21

Rapunzelina did her best to not be too much of a distraction to Pace. She went to the library in Bay St. Clement and did the proper research regarding gaining admission to nursing schools and very soon began sending out applications. When she wasn’t at the library or running errands, such as buying groceries, Punzy spent most of her daytime hours in Dalceda’s house, which is where she and Pace regularly had dinner. At night they slept together in the cottage. Pace’s writing was going well and he was pleasantly surprised by Punzy’s understanding of his need for privacy. Pace enjoyed their time together and, despite the sadness caused by the death of her sister, Punzy seemed genuinely happy.

Then one evening six months after her return, she did not show up back at the house and did not call. Pace fixed his own supper and afterwards went back to the cottage and read until he fell asleep. It was after two in the morning when Pace was awakened by loud noises coming from Dalceda’s house. He looked out his bedroom window and saw the Subaru and a red Dodge Ram pick-up parked in the driveway. Lights were on in the big house and terrible techno music was blasting from it. Pace got up, put on his pants and shoes and went over to find out what was going on.

He found Punzy and two bearded, middle-aged men snorting lines of cocaine off a counter in the kitchen. One of the men had a patch over his left eye and was naked from the waist down. The other man was completely naked and was swigging from a fifth of Jack Daniel’s in between inhaling coke through a rolled up twenty dollar bill. Punzy was fully dressed. Her eyes were only half open and she staggered over to a chair and passed out with her head on the table.

“Who’re you?” shouted the man with an eyepatch when he noticed Pace. Before Pace could say anything, the other man began urinating on the floor. Pace took off and ran back to the cottage, grabbed his Remington .332 over-and-under shotgun and two shells from the bedroom closet, loaded the gun and walked quickly back to the house.

The two men were still in the kitchen. The one with the eyepatch was shaking Punzy by her right shoulder, trying to get her to wake up. His cock was at half-mast and he was yelling.

“Come on, honey gal, suck Porter’s hairy old dick again!”

Pace leveled the shotgun at him and said, “Get out.”

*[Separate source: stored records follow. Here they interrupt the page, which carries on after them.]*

(** A string splits in one way at its last separator. *)
Lemma split_last_sep (c : ascii) (a1 a2 b1 b2 : string) :
  has_char c b1 = false → has_char c b2 = false →
  a1 +:+ String c b1 = a2 +:+ String c b2 → a1 = a2 ∧ b1 = b2.
Proof.
  intros H1 H2. revert a2.
  induction a1 as [|d a1 IH]; intros [|e a2]; rewrite ?append_cons, ?append_nil_l;
    intros E; simplify_eq.
  - now split.
  - now rewrite has_char_sep in H1.
  - now rewrite has_char_sep in H2.
  - destruct (IH a2) as [-> ->]; [assumption|]. now split.
Qed.

Lemma split_at_plain (c : ascii) (s : string) : has_char c s = false → split_at c s = [s].
Proof.
  induction s as [|d s IH]; [reflexivity|].
  cbn [has_char split_at]. destruct (Ascii.eqb d c); [discriminate|].
  intros Hs. now rewrite IH.
Qed.

Lemma root_of_plain (s : string) : has_char "/" s = false → root_of s = None.
Proof.
  destruct s as [|c s]; [reflexivity|]. cbn [has_char].
  destruct (Ascii.eqb c "/") eqn:E; [discriminate|]. intros _.
  unfold root_of. destruct c as [[] [] [] [] [] [] [] []]; try reflexivity; discriminate.
Qed.

(** A segment with no slash, and neither empty nor a dot, is one
    component. *)
Lemma path_div_plain (p : Path) (s : string) :
  has_char "/" s = false → s ≠ "" → s ≠ "." → path_div p s = p ++ [s].
Proof.
  intros Hs H1 H2. unfold path_div, parse_parts.
  rewrite (root_of_plain _ Hs), (split_at_plain _ _ Hs).
  rewrite filter_cons, filter_nil. now rewrite decide_True.
Qed.

(** [f"{name}_{filter_name}_{id}"] is one component when its three parts
    hold no slash. *)
Lemma path_div_artifact (p : Path) (name filter_name id : string) :
  has_char "/" name = false → has_char "/" filter_name = false →
  has_char "/" id = false →
  path_div p (name +:+ "_" +:+ filter_name +:+ "_" +:+ id)
  = p ++ [name +:+ "_" +:+ filter_name +:+ "_" +:+ id].
Proof.
  intros Hn Hf Hi.
  assert (Hc : has_char "_" (name +:+ "_" +:+ filter_name +:+ "_" +:+ id) = true)
    by exact (has_char_sep "_" name _).
  apply path_div_plain.
  - rewrite !has_char_app, Hn, Hf, Hi. reflexivity.
  - intros E. now rewrite E in Hc.
  - intros E. now rewrite E in Hc.
Qed.

(** The file name determines its three parts when neither the filter nor
    the identity holds an underscore. *)
Lemma artifact_name_inj (n1 f1 i1 n2 f2 i2 : string) :
  has_char "_" f1 = false → has_char "_" i1 = false →
  has_char "_" f2 = false → has_char "_" i2 = false →
  n1 +:+ "_" +:+ f1 +:+ "_" +:+ i1 = n2 +:+ "_" +:+ f2 +:+ "_" +:+ i2 →
  n1 = n2 ∧ f1 = f2 ∧ i1 = i2.
Proof.
  intros Hf1 Hi1 Hf2 Hi2 E.
  assert (A : ∀ n f i : string,
             n +:+ "_" +:+ f +:+ "_" +:+ i = (n +:+ String "_" f) +:+ String "_" i).
  { intros n f i. rewrite append_assoc. reflexivity. }
  rewrite !A in E.
  apply split_last_sep in E as [E ->]; [|assumption..].
  apply split_last_sep in E as [-> ->]; [|assumption..].
  now repeat split.
Qed.

(** A string splits in one way at its first separator. *)
Lemma split_first_sep (c : ascii) (a1 a2 b1 b2 : string) :
  has_char c a1 = false → has_char c a2 = false →
  a1 +:+ String c b1 = a2 +:+ String c b2 → a1 = a2 ∧ b1 = b2.
Proof.
  revert a2. induction a1 as [|d a1 IH]; intros [|e a2]; cbn [has_char];
    rewrite ?append_cons, ?append_nil_l; intros H1 H2 E; simplify_eq.
  - now split.
  - now rewrite Ascii.eqb_refl in H2.
  - now rewrite Ascii.eqb_refl in H1.
  - destruct (Ascii.eqb e c); [discriminate|].
    destruct (IH a2 H1 H2) as [-> ->]; [assumption|]. now split.
Qed.

Lemma strip_prefix_Some (p s u : string) : strip_prefix p s = Some u → s = p +:+ u.
Proof.
  revert s. induction p as [|a p IH]; intros s; cbn [strip_prefix].
  - rewrite append_nil_l. congruence.
  - destruct s as [|b s]; [discriminate|].
    destruct (Ascii.eqb_spec a b) as [->|]; [|discriminate].
    intros E. rewrite append_cons. f_equal. now apply IH.
Qed.

Lemma clean_session_spec (user_id filter : string) :
  clean_session user_id filter = true →
  has_char "/" filter = false ∧ has_char "/" user_id = false ∧
  has_char "_" user_id = false.
Proof.
  unfold clean_session. rewrite !andb_true_iff, !negb_true_iff. tauto.
Qed.

(** The kind and the filter can be read back from [f"{name}_{filter_name}"]
    when the kind is one of the server's. *)
Lemma server_kind_filter_inj (n1 f1 n2 f2 : string) :
  n1 ∈ server_kinds → n2 ∈ server_kinds →
  n1 +:+ "_" +:+ f1 = n2 +:+ "_" +:+ f2 → n1 = n2 ∧ f1 = f2.
Proof.
  unfold server_kinds. rewrite !elem_of_cons, !elem_of_nil.
  intros [->|[->|[->|[]]]] [->|[->|[->|[]]]] E; cbn in E; simplify_eq; now split.
Qed.

Lemma server_kind_plain (n : string) : n ∈ server_kinds → has_char "/" n = false.
Proof.
  unfold server_kinds. rewrite !elem_of_cons, !elem_of_nil.
  intros [->|[->|[->|[]]]]; reflexivity.
Qed.

Lemma client_kind_spec (n : string) :
  client_kind n = true →
  n = "output" ∨
  ∃ image_uuid, n = "temp_jpg_" +:+ image_uuid ∧
    has_char "_" image_uuid = false ∧ has_char "/" image_uuid = false.
Proof.
  unfold client_kind. rewrite orb_true_iff. intros [E|E].
  - left. now apply String.eqb_eq.
  - right. destruct (strip_prefix "temp_jpg_" n) as [u|] eqn:Hu; [|discriminate].
    apply strip_prefix_Some in Hu. apply andb_true_iff in E as [E1 E2].
    apply negb_true_iff in E1, E2. eauto.
Qed.

(** Likewise when the kind is one of the client's. *)
Lemma client_kind_filter_inj (n1 f1 n2 f2 : string) :
  client_kind n1 = true → client_kind n2 = true →
  n1 +:+ "_" +:+ f1 = n2 +:+ "_" +:+ f2 → n1 = n2 ∧ f1 = f2.
Proof.
  intros [->|(u1 & -> & U1 & _)]%client_kind_spec [->|(u2 & -> & U2 & _)]%client_kind_spec E.
  - cbn in E. simplify_eq. now split.
  - cbn in E. discriminate E.
  - cbn in E. discriminate E.
  - rewrite !append_assoc in E. cbn in E. simplify_eq.
    match goal with
    | E' : u1 +:+ _ = u2 +:+ _ |- _ =>
        apply (split_first_sep "_" u1 u2 f1 f2 U1 U2) in E' as [-> ->]
    end.
    now split.
Qed.

Lemma client_kind_plain (n : string) : client_kind n = true → has_char "/" n = false.
Proof.
  intros [->|(u & -> & _ & U)]%client_kind_spec; [reflexivity|].
  now rewrite has_char_app, U.
Qed.

(** The file name determines its three parts when the kind and the filter
    can be read back from what comes before the identity, and the identity
    holds no underscore. *)
Lemma key_path_inj (kind : string → Prop) (p : Path) (n1 f1 i1 n2 f2 i2 : string) :
  (∀ n, kind n → has_char "/" n = false) →
  (∀ n1 f1 n2 f2, kind n1 → kind n2 →
     n1 +:+ "_" +:+ f1 = n2 +:+ "_" +:+ f2 → n1 = n2 ∧ f1 = f2) →
  kind n1 → kind n2 →
  clean_session i1 f1 = true → clean_session i2 f2 = true →
  path_div p (n1 +:+ "_" +:+ f1 +:+ "_" +:+ i1)
  = path_div p (n2 +:+ "_" +:+ f2 +:+ "_" +:+ i2) →
  (n1, f1, i1) = (n2, f2, i2).
Proof.
  intros Hplain Hinj K1 K2 (Hf1 & Hi1 & Ui1)%clean_session_spec
         (Hf2 & Hi2 & Ui2)%clean_session_spec.
  rewrite !path_div_artifact by auto.
  intros E%app_inv_head. injection E as E.
  assert (A : ∀ n f i : string,
             n +:+ "_" +:+ f +:+ "_" +:+ i = (n +:+ "_" +:+ f) +:+ String "_" i).
  { intros n f i. rewrite !append_assoc. reflexivity. }
  rewrite !A in E.
  apply split_last_sep in E as [E ->]; [|assumption..].
  apply Hinj in E as [-> ->]; auto.
Qed.

Section properties.
Context `{Common, PyFloat, FHEServerAPI, FHEClientAPI, Imaging, Net, Urllib}.
Context `{!Env}.

Lemma plain_key_spec (name filter_name id : string) :
  plain_key name filter_name id = true →
  has_char "/" name = false ∧ has_char "/" filter_name = false ∧
  has_char "/" id = false ∧ has_char "_" filter_name = false ∧
  has_char "_" id = false.
Proof.
  unfold plain_key. rewrite !andb_true_iff, !negb_true_iff. tauto.
Qed.
(** X19.  Exhaustion under a rule whose [after_max] is
    [closed_by_system] is final once the turn of the owner writes it.
    The file holds the owner, the only user of its id, with mail
    settings, and leads of distinct ids; [lead], at place [idx], is one
    of the owner's leads, due, with its attempts used up.  The loop body
    sends nothing for it.  If the generator is called for no later lead
    of the owner, the file holds the lead after the sweep with status
    [closed_by_system], its intent unchanged, and the loop body leaves
    that lead alone from then on, whoever the owner is and whatever the
    time and the oracles are.  If the generator is called for a later
    lead of the owner, its [db.read()] discards the change: the file
    holds the lead after the sweep as before it. *)
Theorem closed_by_system_is_final env user pre lead post st idx rules :
  hasTurn user (pre ++ lead :: post) (Store.disk st) ->
  DB.leads (Store.disk st) !! idx = Some lead ->
  usedUp env user lead rules ->
  Rule.after_max rules = "closed_by_system" ->
  let out := processFollowUps env st in
  let lead' :=
    Lead.set_updated_at (Some (CadenceEnv.now env))
      (Lead.set_follow_up_count 0%nat (Lead.set_status "closed_by_system" lead)) in
  (forall st', snd (followUpLead env user lead st') = [])
  /\ Lead.status lead' = "closed_by_system"
  /\ Lead.ai_intent lead' = Lead.ai_intent lead
  /\ ((forall x, x ∈ post -> callsGenerator env user x (Store.disk st) = false) ->
      DB.leads (Store.disk (fst out)) !! idx = Some lead')
  /\ (forall env' user' st', followUpLead env' user' lead' st' = (st', []))
  /\ (forall x, x ∈ post -> callsGenerator env user x (Store.disk st) = true ->
      DB.leads (Store.disk (fst out)) !! idx = Some lead).
Proof.
  intros Hturn Hidx Hused Hafter out lead'.
  pose proof (processFollowUps_usedUp env user pre lead post st idx rules Hturn Hidx Hused)
    as Hrun.
  cbv zeta in Hrun. rewrite Hafter in Hrun. simpl in Hrun.
  destruct Hrun as (Hnone & Hwritten & Hdiscard).
  split; [exact Hnone|]. split; [reflexivity|]. split; [reflexivity|].
  split; [exact Hwritten|]. split; [|exact Hdiscard].
  intros env' user' st'. apply followUpLead_skipped.
  unfold skipsLead, closedOrCustomer. simpl.
  rewrite !orb_true_r. reflexivity.
Qed.

(** The guards do not read the status [review], the attempt counter or
    [updated_at]; the wait after a completed sequence, once over, stays
    over. *)
Lemma skipsLead_review env env' user lead :
  (CadenceEnv.now env <= CadenceEnv.now env')%Z ->
  skipsLead env user lead = false ->
  skipsLead env' user
    (Lead.set_updated_at (Some (CadenceEnv.now env))
       (Lead.set_follow_up_count 0%nat (Lead.set_status "review" lead))) = false.
Proof.
  intros Hlater Hskip.
  unfold skipsLead in *.
  repeat (apply orb_false_iff in Hskip as [Hskip ?]).
  repeat (apply orb_false_iff; split); try assumption; try reflexivity.
  match goal with H : sequenceJustEnded _ _ _ = false |- _ => rename H into Hwait end.
  unfold sequenceJustEnded in *. unfold governingIntent in *. simpl.
  destruct (truthy_id (Lead.enrolled_sequence_id lead)
            && bool_decide (Lead.sequence_completed lead = Some true)); [|reflexivity].
  destruct (Lead.sequence_last_sent lead) as [ts|]; [|reflexivity].
  destruct (rulesOf user !! _) as [rules|]; [|reflexivity].
  apply Z.ltb_ge in Hwait. apply Z.ltb_ge. lia.
Qed.

(** X20.  Exhaustion under a rule whose [after_max] is [review]
    does not end the cadence.  The file holds the owner, the only user of
    its id, with mail settings, and leads of distinct ids; [lead], at
    place [idx], is one of the owner's leads, due, with its attempts used
    up under a rule that allows at least one.  The loop body sends
    nothing for it.  If the generator is called for no later lead of the
    owner, the file holds the lead after the sweep with status [review]
    and the attempt counter 0, its intent and the date of its last mail
    unchanged; that lead is due at once at every later time, and unless
    it was paused meanwhile the loop body generates follow-up number one
    for it again.  If the generator is called for a later lead of the
    owner, its [db.read()] discards the change: the file holds the lead
    after the sweep as before it. *)
Theorem review_restarts_the_attempts env user pre lead post st idx rules :
  hasTurn user (pre ++ lead :: post) (Store.disk st) ->
  DB.leads (Store.disk st) !! idx = Some lead ->
  usedUp env user lead rules ->
  (0 < Rule.max_attempts rules)%nat ->
  Rule.after_max rules = "review" ->
  let out := processFollowUps env st in
  let lead' :=
    Lead.set_updated_at (Some (CadenceEnv.now env))
      (Lead.set_follow_up_count 0%nat (Lead.set_status "review" lead)) in
  (forall st', snd (followUpLead env user lead st') = [])
  /\ Lead.status lead' = "review"
  /\ Lead.follow_up_count lead' = 0%nat
  /\ governingIntent lead' = governingIntent lead
  /\ lastEmailDate lead' = lastEmailDate lead
  /\ ((forall x, x ∈ post -> callsGenerator env user x (Store.disk st) = false) ->
      DB.leads (Store.disk (fst out)) !! idx = Some lead')
  /\ (forall env' st',
        (CadenceEnv.now env <= CadenceEnv.now env')%Z ->
        pausedNow lead' (Store.data st') = false ->
        followUpLead env' user lead' st'
        = dispatchFollowUp env' user lead' (governingIntent lead) 0 st')
  /\ (forall x, x ∈ post -> callsGenerator env user x (Store.disk st) = true ->
      DB.leads (Store.disk (fst out)) !! idx = Some lead).
Proof.
  intros Hturn Hidx Hused Hpos Hafter out lead'.
  pose proof (processFollowUps_usedUp env user pre lead post st idx rules Hturn Hidx Hused)
    as Hrun.
  cbv zeta in Hrun. rewrite Hafter in Hrun. simpl in Hrun.
  destruct Hrun as (Hnone & Hwritten & Hdiscard).
  destruct Hused as (Hskip & Hrule & (t & Hdate & Hdue) & Hmax).
  split; [exact Hnone|]. split; [reflexivity|]. split; [reflexivity|].
  split; [reflexivity|]. split; [reflexivity|].
  split; [exact Hwritten|]. split; [|exact Hdiscard].
  intros env' st' Hlater Hlive.
  rewrite (followUpLead_due env' user _ st' rules t).
  - simpl. rewrite (proj2 (Nat.ltb_lt _ _) Hpos), Hlive. reflexivity.
  - apply (skipsLead_review env env' user lead Hlater Hskip).
  - exact Hrule.
  - exact Hdate.
  - lia.
Qed.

The other man threw his whisky bottle at Pace. It missed and Pace turned the .332 a few degrees and shot him in the groin. The man screamed and fell down.

“Take him and get out!” Pace shouted at Eyepatch, pointing the gun again at him.

Eyepatch lifted up his partner, who was howling and writhing in pain while bleeding copiously onto the floor, and dragged the wounded man out the back door. Pace stood in the doorway and watched as Eyepatch dumped him in the bed of the truck, then got behind the steering wheel and drove away.

The men’s clothes were scattered around the kitchen. Pace walked into the dining room and fired the other shell into Punzy’s Bose, blowing it apart and off the table they had become used to having dinner on, then went back into the kitchen. Punzy had slid off her chair onto the floor, where her head rested in a pool of the wounded man’s blood.

Pace sat down in the chair in which Rapunzelina had been sitting and placed the shotgun on the table. It was quiet now in the kitchen except for the gurgling sound of Punzy’s troubled breathing. Words from the Fourth Circle of Dante’s Inferno came to his mind and he spoke them:

“Not without cause our journey is to the pit.”

Pace did not move for a very long time. He looked down again at Punzy and wondered what would become of her. Her breathing feathered out and she slept now like a child. Pace looked up and imagined Sailor was sitting across the table from him, smiling.

“Well, Daddy,” Pace said. “I’ve got my answer now. You had Mama’s everlasting arm to lean on and I don’t. That was your secret, wasn’t it? Havin’ Lula there for you made it possible to go on.”

Pace knew what he wanted to write now. He got up and walked back to the cottage.